● **REQUIREMENT**
Replicate the data exactly, every line included.

==== EXCERPTED RECORDS

(* ===== verification/Timer.v ===== *)
(** Millisecond timers (src/src/timer.hh): the plain countdown [Timer], the named
    constants of [NetworkTimer], and the retransmission timer with exponential
    backoff. *)

From S2P Require Import Prelude.

Record Timer : Type := mkTimer {
  timeout_ms_ : Z;
  elapsed_ms_ : Z;
  running_ : bool;
}.

Module Timer.

Definition new (timeout_ms : Z) : Timer := mkTimer timeout_ms 0 false.
Definition start (t : Timer) : Timer := mkTimer (timeout_ms_ t) 0 true.
Definition stop (t : Timer) : Timer := mkTimer (timeout_ms_ t) 0 false.
Definition tick (ms_since_last_tick : Z) (t : Timer) : Timer :=
  if running_ t
  then mkTimer (timeout_ms_ t) (u64 (elapsed_ms_ t + ms_since_last_tick)) (running_ t)
  else t.
Definition is_running (t : Timer) : bool := running_ t.
Definition is_expired (t : Timer) : bool :=
  running_ t && bool_decide (elapsed_ms_ t >= timeout_ms_ t).
Definition timeout_ms (t : Timer) : Z := timeout_ms_ t.
Definition set_timeout_ms (ms : Z) (t : Timer) : Timer := mkTimer ms (elapsed_ms_ t) (running_ t).

End Timer.

Module NetworkTimer.

Definition ARP_REQUEST_TIMEOUT : Z := 5000.
Definition ARP_ENTRY_TIMEOUT : Z := 30000.

End NetworkTimer.

Record RetransmissionTimer : Type := mkRetransmissionTimer {
  initial_RTO_ms_ : Z;
  timer_ : Timer;
  consecutive_retransmissions_ : Z;
}.

Module RetransmissionTimer.

Definition new (initial_RTO_ms : Z) : RetransmissionTimer :=
  mkRetransmissionTimer initial_RTO_ms (Timer.new initial_RTO_ms) 0.

Definition with_timer (f : Timer → Timer) (t : RetransmissionTimer) : RetransmissionTimer :=
  mkRetransmissionTimer (initial_RTO_ms_ t) (f (timer_ t)) (consecutive_retransmissions_ t).

Definition start : RetransmissionTimer → RetransmissionTimer := with_timer Timer.start.
Definition stop : RetransmissionTimer → RetransmissionTimer := with_timer Timer.stop.
Definition tick (ms : Z) : RetransmissionTimer → RetransmissionTimer := with_timer (Timer.tick ms).
Definition is_running (t : RetransmissionTimer) : bool := Timer.is_running (timer_ t).
Definition is_expired (t : RetransmissionTimer) : bool := Timer.is_expired (timer_ t).

Definition reset_backoff (t : RetransmissionTimer) : RetransmissionTimer :=
  mkRetransmissionTimer (initial_RTO_ms_ t)
    (Timer.set_timeout_ms (initial_RTO_ms_ t) (timer_ t)) 0.

Definition record_retransmission (t : RetransmissionTimer) : RetransmissionTimer :=
  mkRetransmissionTimer (initial_RTO_ms_ t)
    (Timer.set_timeout_ms (u64 (Timer.timeout_ms (timer_ t) * 2)) (timer_ t))
    (u64 (consecutive_retransmissions_ t + 1)).

Definition consecutive_retransmissions (t : RetransmissionTimer) : Z :=
  consecutive_retransmissions_ t.

(** The current timeout. *)
Definition rto (t : RetransmissionTimer) : Z := timeout_ms_ (timer_ t).

End RetransmissionTimer.

(** * Elapsed time *)

(** Ticks add up until the timer is restarted; a stopped timer never expires. *)
Lemma tick_running t ms :
  running_ t = true → 0 ≤ elapsed_ms_ t → 0 ≤ ms → elapsed_ms_ t + ms < 2 ^ 64 →
  Timer.tick ms t = mkTimer (timeout_ms_ t) (elapsed_ms_ t + ms) true.
Proof. intros Hr ???. unfold Timer.tick. rewrite Hr, u64_small by word. done. Qed.

Lemma tick_stopped t ms : running_ t = false → Timer.tick ms t = t.
Proof. intros Hr. unfold Timer.tick. by rewrite Hr. Qed.

Lemma tick_timeout t ms : timeout_ms_ (Timer.tick ms t) = timeout_ms_ t.
Proof. unfold Timer.tick. by destruct (running_ t). Qed.

Lemma tick_is_running t ms : running_ (Timer.tick ms t) = running_ t.
Proof. unfold Timer.tick. by destruct (running_ t) eqn:?. Qed.

Lemma expired_running t : Timer.is_expired t = true → running_ t = true.
Proof. intros [? _]%andb_true_iff. done. Qed.

(** A started timer expires at the first tick that completes its timeout. *)
Lemma expires_after t ms :
  0 ≤ ms < 2 ^ 64 →
  Timer.is_expired (Timer.tick ms (Timer.start t)) = bool_decide (ms >= timeout_ms_ t).
Proof.
  intros. rewrite tick_running by (simpl; lia || done). unfold Timer.is_expired. done.
Qed.

(** * Backoff *)

(** The shape a retransmission timer keeps: after [n] recorded
    retransmissions the timeout is the initial one doubled [n] times. *)
Definition backoff_ok (t : RetransmissionTimer) : Prop :=
  0 ≤ consecutive_retransmissions_ t ∧
  RetransmissionTimer.rto t = u64 (initial_RTO_ms_ t * 2 ^ consecutive_retransmissions_ t).

Lemma backoff_new ms : is_u64 ms → backoff_ok (RetransmissionTimer.new ms).
Proof. intros. split; [done|]. unfold RetransmissionTimer.rto. simpl. by rewrite Z.mul_1_r, u64_small. Qed.

Lemma backoff_start t : backoff_ok t → backoff_ok (RetransmissionTimer.start t).
Proof. done. Qed.
Lemma backoff_stop t : backoff_ok t → backoff_ok (RetransmissionTimer.stop t).
Proof. done. Qed.
Lemma backoff_tick t ms : backoff_ok t → backoff_ok (RetransmissionTimer.tick ms t).
Proof. intros [? H]. split; [done|]. unfold RetransmissionTimer.rto in *. simpl. by rewrite tick_timeout. Qed.
Lemma backoff_reset t : is_u64 (initial_RTO_ms_ t) → backoff_ok (RetransmissionTimer.reset_backoff t).
Proof. intros. split; [done|]. unfold RetransmissionTimer.rto. simpl. by rewrite Z.mul_1_r, u64_small. Qed.

Lemma backoff_record t :
  backoff_ok t → consecutive_retransmissions_ t < 2 ^ 64 - 1 →
  backoff_ok (RetransmissionTimer.record_retransmission t).
Proof.
  intros [Hc H] Hb. unfold backoff_ok, RetransmissionTimer.rto in *. simpl.
  unfold Timer.timeout_ms. rewrite (u64_small (_ + 1)) by word. split; [lia|].
  rewrite H, Z.pow_add_r by lia. unfold u64. rewrite Zmult_mod_idemp_l. f_equal. lia.
Qed.

Create HintDb timer discriminated.
#[export] Hint Resolve backoff_new backoff_start backoff_stop backoff_tick backoff_reset
  backoff_record : timer.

========

● **SOLUTION TO THE PROBLEM**
(* ===== verification/Timer.v ===== *)
(** Millisecond timers (src/src/timer.hh): the plain countdown [Timer], the named
    constants of [NetworkTimer], and the retransmission timer with exponential
    backoff. *)

From S2P Require Import Prelude.

Record Timer : Type := mkTimer {
  timeout_ms_ : Z;
  elapsed_ms_ : Z;
  running_ : bool;
}.

Module Timer.

Definition new (timeout_ms : Z) : Timer := mkTimer timeout_ms 0 false.
Definition start (t : Timer) : Timer := mkTimer (timeout_ms_ t) 0 true.
Definition stop (t : Timer) : Timer := mkTimer (timeout_ms_ t) 0 false.
Definition tick (ms_since_last_tick : Z) (t : Timer) : Timer :=
  if running_ t
  then mkTimer (timeout_ms_ t) (u64 (elapsed_ms_ t + ms_since_last_tick)) (running_ t)
  else t.
Definition is_running (t : Timer) : bool := running_ t.
Definition is_expired (t : Timer) : bool :=
  running_ t && bool_decide (elapsed_ms_ t >= timeout_ms_ t).
Definition timeout_ms (t : Timer) : Z := timeout_ms_ t.
Definition set_timeout_ms (ms : Z) (t : Timer) : Timer := mkTimer ms (elapsed_ms_ t) (running_ t).

End Timer.

Module NetworkTimer.

Definition ARP_REQUEST_TIMEOUT : Z := 5000.
Definition ARP_ENTRY_TIMEOUT : Z := 30000.

End NetworkTimer.

Record RetransmissionTimer : Type := mkRetransmissionTimer {
  initial_RTO_ms_ : Z;
  timer_ : Timer;
  consecutive_retransmissions_ : Z;
}.

Module RetransmissionTimer.

Definition new (initial_RTO_ms : Z) : RetransmissionTimer :=
  mkRetransmissionTimer initial_RTO_ms (Timer.new initial_RTO_ms) 0.

Definition with_timer (f : Timer → Timer) (t : RetransmissionTimer) : RetransmissionTimer :=
  mkRetransmissionTimer (initial_RTO_ms_ t) (f (timer_ t)) (consecutive_retransmissions_ t).

Definition start : RetransmissionTimer → RetransmissionTimer := with_timer Timer.start.
Definition stop : RetransmissionTimer → RetransmissionTimer := with_timer Timer.stop.
Definition tick (ms : Z) : RetransmissionTimer → RetransmissionTimer := with_timer (Timer.tick ms).
Definition is_running (t : RetransmissionTimer) : bool := Timer.is_running (timer_ t).
Definition is_expired (t : RetransmissionTimer) : bool := Timer.is_expired (timer_ t).

Definition reset_backoff (t : RetransmissionTimer) : RetransmissionTimer :=
  mkRetransmissionTimer (initial_RTO_ms_ t)
    (Timer.set_timeout_ms (initial_RTO_ms_ t) (timer_ t)) 0.

Definition record_retransmission (t : RetransmissionTimer) : RetransmissionTimer :=
  mkRetransmissionTimer (initial_RTO_ms_ t)
    (Timer.set_timeout_ms (u64 (Timer.timeout_ms (timer_ t) * 2)) (timer_ t))
    (u64 (consecutive_retransmissions_ t + 1)).

Definition consecutive_retransmissions (t : RetransmissionTimer) : Z :=
  consecutive_retransmissions_ t.

(** The current timeout. *)
Definition rto (t : RetransmissionTimer) : Z := timeout_ms_ (timer_ t).

End RetransmissionTimer.

(** * Elapsed time *)

(** Ticks add up until the timer is restarted; a stopped timer never expires. *)
Lemma tick_running t ms :
  running_ t = true → 0 ≤ elapsed_ms_ t → 0 ≤ ms → elapsed_ms_ t + ms < 2 ^ 64 →
  Timer.tick ms t = mkTimer (timeout_ms_ t) (elapsed_ms_ t + ms) true.
Proof. intros Hr ???. unfold Timer.tick. rewrite Hr, u64_small by word. done. Qed.

Lemma tick_stopped t ms : running_ t = false → Timer.tick ms t = t.
Proof. intros Hr. unfold Timer.tick. by rewrite Hr. Qed.

Lemma tick_timeout t ms : timeout_ms_ (Timer.tick ms t) = timeout_ms_ t.
Proof. unfold Timer.tick. by destruct (running_ t). Qed.

Lemma tick_is_running t ms : running_ (Timer.tick ms t) = running_ t.
Proof. unfold Timer.tick. by destruct (running_ t) eqn:?. Qed.

Lemma expired_running t : Timer.is_expired t = true → running_ t = true.
Proof. intros [? _]%andb_true_iff. done. Qed.

(** A started timer expires at the first tick that completes its timeout. *)
Lemma expires_after t ms :
  0 ≤ ms < 2 ^ 64 →
  Timer.is_expired (Timer.tick ms (Timer.start t)) = bool_decide (ms >= timeout_ms_ t).
Proof.
  intros. rewrite tick_running by (simpl; lia || done). unfold Timer.is_expired. done.
Qed.

(** * Backoff *)

(** The shape a retransmission timer keeps: after [n] recorded
    retransmissions the timeout is the initial one doubled [n] times. *)
Definition backoff_ok (t : RetransmissionTimer) : Prop :=
  0 ≤ consecutive_retransmissions_ t ∧
  RetransmissionTimer.rto t = u64 (initial_RTO_ms_ t * 2 ^ consecutive_retransmissions_ t).

Lemma backoff_new ms : is_u64 ms → backoff_ok (RetransmissionTimer.new ms).
Proof. intros. split; [done|]. unfold RetransmissionTimer.rto. simpl. by rewrite Z.mul_1_r, u64_small. Qed.

Lemma backoff_start t : backoff_ok t → backoff_ok (RetransmissionTimer.start t).
Proof. done. Qed.
Lemma backoff_stop t : backoff_ok t → backoff_ok (RetransmissionTimer.stop t).
Proof. done. Qed.
Lemma backoff_tick t ms : backoff_ok t → backoff_ok (RetransmissionTimer.tick ms t).
Proof. intros [? H]. split; [done|]. unfold RetransmissionTimer.rto in *. simpl. by rewrite tick_timeout. Qed.
Lemma backoff_reset t : is_u64 (initial_RTO_ms_ t) → backoff_ok (RetransmissionTimer.reset_backoff t).
Proof. intros. split; [done|]. unfold RetransmissionTimer.rto. simpl. by rewrite Z.mul_1_r, u64_small. Qed.

Lemma backoff_record t :
  backoff_ok t → consecutive_retransmissions_ t < 2 ^ 64 - 1 →
  backoff_ok (RetransmissionTimer.record_retransmission t).
Proof.
  intros [Hc H] Hb. unfold backoff_ok, RetransmissionTimer.rto in *. simpl.
  unfold Timer.timeout_ms. rewrite (u64_small (_ + 1)) by word. split; [lia|].
  rewrite H, Z.pow_add_r by lia. unfold u64. rewrite Zmult_mod_idemp_l. f_equal. lia.
Qed.

Create HintDb timer discriminated.
#[export] Hint Resolve backoff_new backoff_start backoff_stop backoff_tick backoff_reset
  backoff_record : timer.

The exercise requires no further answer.